### [DATASET RECORDS]
(** The route found is one of the table and matches the path. *)
Lemma find_route_found (rs : list Route) (m p : string) (partial : option Route)
      (r : Route) :
  find_route rs m p partial = Some r ->
  partial = Some r \/ (In r rs /\ path_regex_match (route_path r) p = true).
Proof.
  revert partial; induction rs as [|r0 rs IH]; intros partial H.
  - now left.
  - cbn [find_route] in H. unfold matches in H.
    destruct (path_regex_match (route_path r0) p) eqn:Hm.
    + destruct (allows r0 m).
      * injection H as <-. right. split; [now left | exact Hm].
      * apply IH in H as [H | [Hin Hr]].
        -- destruct partial as [r1|].
           ++ now left.
           ++ injection H as <-. right. split; [now left | exact Hm].
        -- right. split; [now right | exact Hr].
    + apply IH in H as [H | [Hin Hr]].
      * now left.
      * right. split; [now right | exact Hr].
Qed.

Lemma dispatch_unknown (a : FastAPI) (req : Request) (p : Process) :
  path_known (routes a) (path req) = false ->
  path_known (routes a) (redirect_path (path req)) = false ->
  dispatch a req p = (Ok not_found, p).
Proof.
  intros H1 H2. unfold dispatch.
  rewrite (find_route_unknown _ _ _ None H1), H2, andb_false_r.
  reflexivity.
Qed.

Lemma dispatch_root_other_method (req : Request) (p : Process) :
  path req = "/" -> method req <> "GET" ->
  dispatch app req p = (Ok method_not_allowed, p).
Proof.
  intros Hp Hm. apply String.eqb_neq in Hm.
  unfold dispatch. rewrite Hp.
  assert (find_route (routes app) (method req) "/" None
          = Some (mkRoute "/" ["GET"] (PathOperation "read_root"))) as ->.
  { cbn. now rewrite Hm. }
  unfold handle, allows. cbn [route_methods existsb]. now rewrite Hm.
Qed.

(** A request that is not routed to [read_root] is answered from the
    request alone. The answer is the server error only when the redirect
    of [redirect_slashes] cannot be built. *)
Lemma dispatch_elsewhere (req : Request) :
  routed_to_root req = false ->
  exists r : Result Response,
    (forall p, dispatch app req p = (r, p)) /\
    (status_code (answered r) = 500
     <-> slash_redirected app req = true /\ utf8 (query_string req) = false).
Proof.
  intros Hreq. unfold dispatch, slash_redirected.
  destruct (find_route (routes app) (method req) (path req) None) as [r|] eqn:Hf.
  - apply find_route_found in Hf as [Hf | [Hin Hm]]; [discriminate|].
    assert (exists resp, status_code resp <> 500 /\
                         forall p, handle r req p = (Ok resp, p)) as [resp [Hst Hh]].
    { unfold handle.
      destruct (allows r (method req)) eqn:Ha.
      - cbn in Hin.
        destruct Hin as [<-|[<-|[<-|[<-|[<-|[]]]]]];
          try (eexists; split; [|intros p; reflexivity]; cbn; discriminate).
        exfalso. unfold allows in Ha. cbn in Ha, Hm.
        rewrite orb_false_r in Ha.
        unfold routed_to_root in Hreq. rewrite Ha in Hreq.
        cbn in Hreq. congruence.
      - eexists; split; [|intros p; reflexivity]. cbn. discriminate. }
    exists (Ok resp). split; [exact Hh|].
    cbn [answered]. split; [contradiction | intros [H _]; discriminate H].
  - destruct (negb (String.eqb (path req) "/") &&
              path_known (routes app) (redirect_path (path req))) eqn:Hc.
    + unfold bind, lift, ret, redirect_url.
      destruct (String.eqb (query_string req) "") eqn:Hq.
      * apply String.eqb_eq in Hq. rewrite Hq.
        eexists. split; [intros p; reflexivity|].
        cbn. split; [discriminate | intros [_ H]; discriminate H].
      * unfold decode_utf8.
        destruct (utf8 (query_string req)) eqn:Hu.
        -- eexists. split; [intros p; reflexivity|].
           cbn. split; [discriminate | intros [_ H]; discriminate H].
        -- exists (Raised UnicodeDecodeError). split; [intros p; reflexivity|].
           cbn. split; [intros _; split; reflexivity | reflexivity].
    + eexists. split; [intros p; reflexivity|].
      cbn. split; [discriminate | intros [H _]; discriminate H].
Qed.

Lemma serve_elsewhere (req : Request) :
  routed_to_root req = false ->
  exists resp,
    (forall p, booted p -> serve p req = (resp, p)) /\
    (status_code resp = 500
     <-> slash_redirected app req = true /\ utf8 (query_string req) = false).
Proof.
  intros Hreq.
  destruct (dispatch_elsewhere req Hreq) as [r [Hd Hst]].
  exists (answered r). split; [|exact Hst].
  intros p Hb. now rewrite (serve_booted p req Hb), (Hd p).
Qed.

Lemma routed_not_redirected (req : Request) :
  routed_to_root req = true -> slash_redirected app req = false.
Proof.
  unfold routed_to_root, slash_redirected. intros H.
  apply andb_prop in H as [Hm Hp]. apply String.eqb_eq in Hm.
  now rewrite Hm, (find_root_route _ Hp).
Qed.

End Routing.

(** ** The service on concrete requests *)

Example head_root_not_allowed :
  fst (serve (boot web1) (mkRequest "HEAD" "/" "" [] "")) = method_not_allowed.
Proof. reflexivity. Qed.

Example get_redoc_served :
  status_code (fst (serve (boot web1) (mkRequest "GET" "/redoc" "" [] ""))) = 200.
Proof. reflexivity. Qed.

Example post_docs_not_allowed :
  fst (serve (boot web1) (mkRequest "POST" "/docs" "" [] "")) = method_not_allowed.
Proof. reflexivity. Qed.

Example docs_slash_redirected :
  fst (serve (boot web1)
         (mkRequest "GET" "/docs/" "a=1" [("host", "lb.example")] ""))
  = mkResponse 307 None (Some "http://lb.example/docs?a=1") NoBody.
Proof. reflexivity. Qed.

Example redirect_location_quoted :
  location (fst (serve (boot web1)
                   (mkRequest "GET" ("/docs" ++ String newline "/") "" [] "")))
  = Some "/docs%0A".
Proof. reflexivity. Qed.

Example redirect_query_not_utf8 :
  fst (serve (boot web1)
         (mkRequest "GET" "/docs/" (String (ascii_of_nat 255) "") [] ""))
  = server_error.
Proof. reflexivity. Qed.

Example double_slash_not_found :
  fst (serve (boot web1) (mkRequest "GET" "//" "" [] "")) = not_found.
Proof. reflexivity. Qed.

Example not_found_detail :
  status_code not_found = 404 /\
  body_field not_found "detail" = Some (JString "Not Found").
Proof. split; reflexivity. Qed.

Example root_newline_served :
  serve (boot web1) (mkRequest "GET" (String slash (String newline "")) "" [] "")
  = serve (boot web1) get_root.
Proof. reflexivity. Qed.

Example docs_newline_served :
  status_code
    (fst (serve (boot web1)
            (mkRequest "GET" ("/docs" ++ String newline "") "" [] ""))) = 200.
Proof. reflexivity. Qed.

Example escaped_name_read_back :
  body_field
    (fst (serve (boot (mkOS (Some (String dquote (String backslash
                                    (String (ascii_of_nat 10) "x")))) [] []))
                get_root))
    "hostname"
  = Some (JString (String dquote (String backslash (String (ascii_of_nat 10) "x")))).
Proof. reflexivity. Qed.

### [WHAT TO PRODUCE]
Write out every line from the data above that includes "assert".

### [TASK RESPONSE]
  assert (find_route (routes app) (method req) "/" None
    assert (exists resp, status_code resp <> 500 /\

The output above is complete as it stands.